Assigned task: Write out the following records exactly, each one in full.

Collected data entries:
☆ ☆ ☆

(** C9. When at most one version of the allocation map has allocation 1.0,
    the version the loop of DefaultVersion selects does not depend on the
    order in which the entries are visited: every enumeration of the map
    gives the version that any run of DefaultVersion selects. *)
Theorem DefaultVersion_order_independent
    (service : admin.Service) (allocations : gmap string spec_float) :
  admin.s_Split service = Some {| admin.ts_Allocations := Some allocations |} →
  (∀ v1 a1 v2 a2,
     allocations !! v1 = Some a1 → allocations !! v2 = Some a2 →
     Float64.eq a1 Float64.one = true → Float64.eq a2 Float64.one = true → v1 = v2) →
  (∀ l1 l2,
     l1 ≡ₚ map_to_list allocations → l2 ≡ₚ map_to_list allocations →
     (scanAllocations l1 "" Float64.minus_one).1
     = (scanAllocations l2 "" Float64.minus_one).1)
  ∧ (∀ c1 c2, selectVersion c1 service = selectVersion c2 service).
Proof.
  intros Hsplit Honce.
  assert (∀ l1 l2,
     l1 ≡ₚ map_to_list allocations → l2 ≡ₚ map_to_list allocations →
     (scanAllocations l1 "" Float64.minus_one).1
     = (scanAllocations l2 "" Float64.minus_one).1) as Hlists.
  { intros l1 l2 H1 H2.
    destruct (List.find full_allocation l1) as [[v a]|] eqn:Hfind.
    - apply find_some in Hfind as [Hin%list_elem_of_In Hfull]. simpl in Hfull.
      assert (∀ l, l ≡ₚ map_to_list allocations →
                (scanAllocations l "" Float64.minus_one).1 = v) as Hv.
      { intros l Hl. apply (ScanOrder.scan_single_full l v a); [|done|].
        - by rewrite Hl, <- H1.
        - intros v' a' Hin' Hfull'. apply (Honce v' a' v a); [| |done|done].
          + by rewrite Hl, elem_of_map_to_list in Hin'.
          + by rewrite H1, elem_of_map_to_list in Hin. }
      by rewrite (Hv l1), (Hv l2).
    - apply ScanOrder.find_full_None in Hfind.
      apply ScanOrder.scan_perm; [by rewrite H1, H2|done|done]. }
  split; [done|].
  intros c1 c2. unfold selectVersion. rewrite Hsplit. simpl.
  apply Hlists; apply range_order_perm.
Qed.

(** C10. On the legacy path of NumInstances, when the GetNumInstances call
    returns no error the instance count of the response is dereferenced
    without a test: the call panics exactly when the count is absent, and
    returns the count when it is present. *)
Theorem NumInstancesLegacy_dereference
    (c : Ctx) (module version : string) (p : Proc) (res : pb.Response) :
  rpc c "modules" "GetNumInstances"
    (pb.GetNumInstancesRequest (optional module) (optional version)) = (res, None) →
  (useAdminAPI p = Done false p →
   NumInstances c module version p = NumInstancesLegacy c module version p)
  ∧ (panicked (NumInstancesLegacy c module version p) = true
     ↔ pb.res_Instances res = None)
  ∧ (∀ instances, pb.res_Instances res = Some instances →
       NumInstancesLegacy c module version p
       = Done (GoInt.int_of_int64 instances, None)
           (sent p [RpcCall "modules" "GetNumInstances"
                      (pb.GetNumInstancesRequest (optional module) (optional version))])).
Proof.
  intros Hrpc. split.
  { intros Hlegacy. unfold NumInstances. by rewrite (Run.bind_done _ _ _ _ _ Hlegacy). }
  unfold NumInstancesLegacy, internal_Call.
  rewrite (Run.bind_done _ _ p (sent p [RpcCall "modules" "GetNumInstances"
    (pb.GetNumInstancesRequest (optional module) (optional version))])
    (res, None)).
  2:{ rewrite (Run.bind_done _ _ _ _ _ (Run.send_done _ _)). by rewrite Hrpc. }
  destruct (pb.res_Instances res) as [instances|]; split.
  - split; [done|done].
  - by intros ? [= <-].
  - done.
  - done.
Qed.

Module StringFacts.

Lemma index_byte_free (b : ascii) (s : string) :
  free_of b s → String.index 0 (String b "") s = None.
Proof.
  induction s as [|a s IH]; [done|]. intros [Hne Hfree]. simpl.
  destruct (ascii_dec b a) as [->|_]; [done|]. by rewrite IH.
Qed.

Lemma index_byte_first (b : ascii) (pre post : string) :
  free_of b pre →
  String.index 0 (String b "") (pre +:+ String b post) = Some (String.length pre).
Proof.
  induction pre as [|a pre IH].
  - intros _. simpl. destruct (ascii_dec b b); [|done]. by destruct post.
  - intros [Hne Hfree]. simpl.
    destruct (ascii_dec b a) as [->|_]; [done|]. by rewrite IH.
Qed.

Lemma substring_all (s : string) : String.substring 0 (String.length s) s = s.
Proof. induction s as [|a s IH]; [done|]. simpl. by rewrite IH. Qed.

Lemma length_app (s t : string) :
  String.length (s +:+ t) = (String.length s + String.length t)%nat.
Proof. induction s as [|a s IH]; [done|]. simpl. by rewrite IH. Qed.

Lemma Index_free (b : ascii) (s : string) :
  free_of b s → GoStrings.Index s (String b "") = (-1)%Z.
Proof. intros Hfree. unfold GoStrings.Index. by rewrite index_byte_free. Qed.

Lemma Index_first (b : ascii) (pre post : string) :
  free_of b pre →
  GoStrings.Index (pre +:+ String b post) (String b "") = Z.of_nat (String.length pre).
Proof. intros Hfree. unfold GoStrings.Index. by rewrite index_byte_first. Qed.

Lemma slice_after (b : ascii) (pre post : string) :
  GoStrings.slice_from (pre +:+ String b post) (Z.of_nat (String.length pre) + 1) = post.
Proof.
  unfold GoStrings.slice_from.
  replace (Z.to_nat (Z.of_nat (String.length pre) + 1)) with (S (String.length pre)) by lia.
  rewrite length_app. simpl String.length.
  replace (String.length pre + S (String.length post) - S (String.length pre))%nat
    with (String.length post) by lia.
  induction pre as [|a pre IH]; simpl.
  - apply substring_all.
  - apply IH.
Qed.

Lemma lower_t (c : ascii) :
  bool_decide (GoStrings.lower_byte c = "t"%char) = GoStrings.byte_fold_eq c "t".
Proof. destruct c as [[] [] [] [] [] [] [] []]; reflexivity. Qed.

Lemma lower_r (c : ascii) :
  bool_decide (GoStrings.lower_byte c = "r"%char) = GoStrings.byte_fold_eq c "r".
Proof. destruct c as [[] [] [] [] [] [] [] []]; reflexivity. Qed.

Lemma lower_u (c : ascii) :
  bool_decide (GoStrings.lower_byte c = "u"%char) = GoStrings.byte_fold_eq c "u".
Proof. destruct c as [[] [] [] [] [] [] [] []]; reflexivity. Qed.

Lemma lower_e (c : ascii) :
  bool_decide (GoStrings.lower_byte c = "e"%char) = GoStrings.byte_fold_eq c "e".
Proof. destruct c as [[] [] [] [] [] [] [] []]; reflexivity. Qed.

☆ ☆ ☆

Result for this task:
(** C9. When at most one version of the allocation map has allocation 1.0,
    the version the loop of DefaultVersion selects does not depend on the
    order in which the entries are visited: every enumeration of the map
    gives the version that any run of DefaultVersion selects. *)
Theorem DefaultVersion_order_independent
    (service : admin.Service) (allocations : gmap string spec_float) :
  admin.s_Split service = Some {| admin.ts_Allocations := Some allocations |} →
  (∀ v1 a1 v2 a2,
     allocations !! v1 = Some a1 → allocations !! v2 = Some a2 →
     Float64.eq a1 Float64.one = true → Float64.eq a2 Float64.one = true → v1 = v2) →
  (∀ l1 l2,
     l1 ≡ₚ map_to_list allocations → l2 ≡ₚ map_to_list allocations →
     (scanAllocations l1 "" Float64.minus_one).1
     = (scanAllocations l2 "" Float64.minus_one).1)
  ∧ (∀ c1 c2, selectVersion c1 service = selectVersion c2 service).
Proof.
  intros Hsplit Honce.
  assert (∀ l1 l2,
     l1 ≡ₚ map_to_list allocations → l2 ≡ₚ map_to_list allocations →
     (scanAllocations l1 "" Float64.minus_one).1
     = (scanAllocations l2 "" Float64.minus_one).1) as Hlists.
  { intros l1 l2 H1 H2.
    destruct (List.find full_allocation l1) as [[v a]|] eqn:Hfind.
    - apply find_some in Hfind as [Hin%list_elem_of_In Hfull]. simpl in Hfull.
      assert (∀ l, l ≡ₚ map_to_list allocations →
                (scanAllocations l "" Float64.minus_one).1 = v) as Hv.
      { intros l Hl. apply (ScanOrder.scan_single_full l v a); [|done|].
        - by rewrite Hl, <- H1.
        - intros v' a' Hin' Hfull'. apply (Honce v' a' v a); [| |done|done].
          + by rewrite Hl, elem_of_map_to_list in Hin'.
          + by rewrite H1, elem_of_map_to_list in Hin. }
      by rewrite (Hv l1), (Hv l2).
    - apply ScanOrder.find_full_None in Hfind.
      apply ScanOrder.scan_perm; [by rewrite H1, H2|done|done]. }
  split; [done|].
  intros c1 c2. unfold selectVersion. rewrite Hsplit. simpl.
  apply Hlists; apply range_order_perm.
Qed.

(** C10. On the legacy path of NumInstances, when the GetNumInstances call
    returns no error the instance count of the response is dereferenced
    without a test: the call panics exactly when the count is absent, and
    returns the count when it is present. *)
Theorem NumInstancesLegacy_dereference
    (c : Ctx) (module version : string) (p : Proc) (res : pb.Response) :
  rpc c "modules" "GetNumInstances"
    (pb.GetNumInstancesRequest (optional module) (optional version)) = (res, None) →
  (useAdminAPI p = Done false p →
   NumInstances c module version p = NumInstancesLegacy c module version p)
  ∧ (panicked (NumInstancesLegacy c module version p) = true
     ↔ pb.res_Instances res = None)
  ∧ (∀ instances, pb.res_Instances res = Some instances →
       NumInstancesLegacy c module version p
       = Done (GoInt.int_of_int64 instances, None)
           (sent p [RpcCall "modules" "GetNumInstances"
                      (pb.GetNumInstancesRequest (optional module) (optional version))])).
Proof.
  intros Hrpc. split.
  { intros Hlegacy. unfold NumInstances. by rewrite (Run.bind_done _ _ _ _ _ Hlegacy). }
  unfold NumInstancesLegacy, internal_Call.
  rewrite (Run.bind_done _ _ p (sent p [RpcCall "modules" "GetNumInstances"
    (pb.GetNumInstancesRequest (optional module) (optional version))])
    (res, None)).
  2:{ rewrite (Run.bind_done _ _ _ _ _ (Run.send_done _ _)). by rewrite Hrpc. }
  destruct (pb.res_Instances res) as [instances|]; split.
  - split; [done|done].
  - by intros ? [= <-].
  - done.
  - done.
Qed.

Module StringFacts.

Lemma index_byte_free (b : ascii) (s : string) :
  free_of b s → String.index 0 (String b "") s = None.
Proof.
  induction s as [|a s IH]; [done|]. intros [Hne Hfree]. simpl.
  destruct (ascii_dec b a) as [->|_]; [done|]. by rewrite IH.
Qed.

Lemma index_byte_first (b : ascii) (pre post : string) :
  free_of b pre →
  String.index 0 (String b "") (pre +:+ String b post) = Some (String.length pre).
Proof.
  induction pre as [|a pre IH].
  - intros _. simpl. destruct (ascii_dec b b); [|done]. by destruct post.
  - intros [Hne Hfree]. simpl.
    destruct (ascii_dec b a) as [->|_]; [done|]. by rewrite IH.
Qed.

Lemma substring_all (s : string) : String.substring 0 (String.length s) s = s.
Proof. induction s as [|a s IH]; [done|]. simpl. by rewrite IH. Qed.

Lemma length_app (s t : string) :
  String.length (s +:+ t) = (String.length s + String.length t)%nat.
Proof. induction s as [|a s IH]; [done|]. simpl. by rewrite IH. Qed.

Lemma Index_free (b : ascii) (s : string) :
  free_of b s → GoStrings.Index s (String b "") = (-1)%Z.
Proof. intros Hfree. unfold GoStrings.Index. by rewrite index_byte_free. Qed.

Lemma Index_first (b : ascii) (pre post : string) :
  free_of b pre →
  GoStrings.Index (pre +:+ String b post) (String b "") = Z.of_nat (String.length pre).
Proof. intros Hfree. unfold GoStrings.Index. by rewrite index_byte_first. Qed.

Lemma slice_after (b : ascii) (pre post : string) :
  GoStrings.slice_from (pre +:+ String b post) (Z.of_nat (String.length pre) + 1) = post.
Proof.
  unfold GoStrings.slice_from.
  replace (Z.to_nat (Z.of_nat (String.length pre) + 1)) with (S (String.length pre)) by lia.
  rewrite length_app. simpl String.length.
  replace (String.length pre + S (String.length post) - S (String.length pre))%nat
    with (String.length post) by lia.
  induction pre as [|a pre IH]; simpl.
  - apply substring_all.
  - apply IH.
Qed.

Lemma lower_t (c : ascii) :
  bool_decide (GoStrings.lower_byte c = "t"%char) = GoStrings.byte_fold_eq c "t".
Proof. destruct c as [[] [] [] [] [] [] [] []]; reflexivity. Qed.

Lemma lower_r (c : ascii) :
  bool_decide (GoStrings.lower_byte c = "r"%char) = GoStrings.byte_fold_eq c "r".
Proof. destruct c as [[] [] [] [] [] [] [] []]; reflexivity. Qed.

Lemma lower_u (c : ascii) :
  bool_decide (GoStrings.lower_byte c = "u"%char) = GoStrings.byte_fold_eq c "u".
Proof. destruct c as [[] [] [] [] [] [] [] []]; reflexivity. Qed.

Lemma lower_e (c : ascii) :
  bool_decide (GoStrings.lower_byte c = "e"%char) = GoStrings.byte_fold_eq c "e".
Proof. destruct c as [[] [] [] [] [] [] [] []]; reflexivity. Qed.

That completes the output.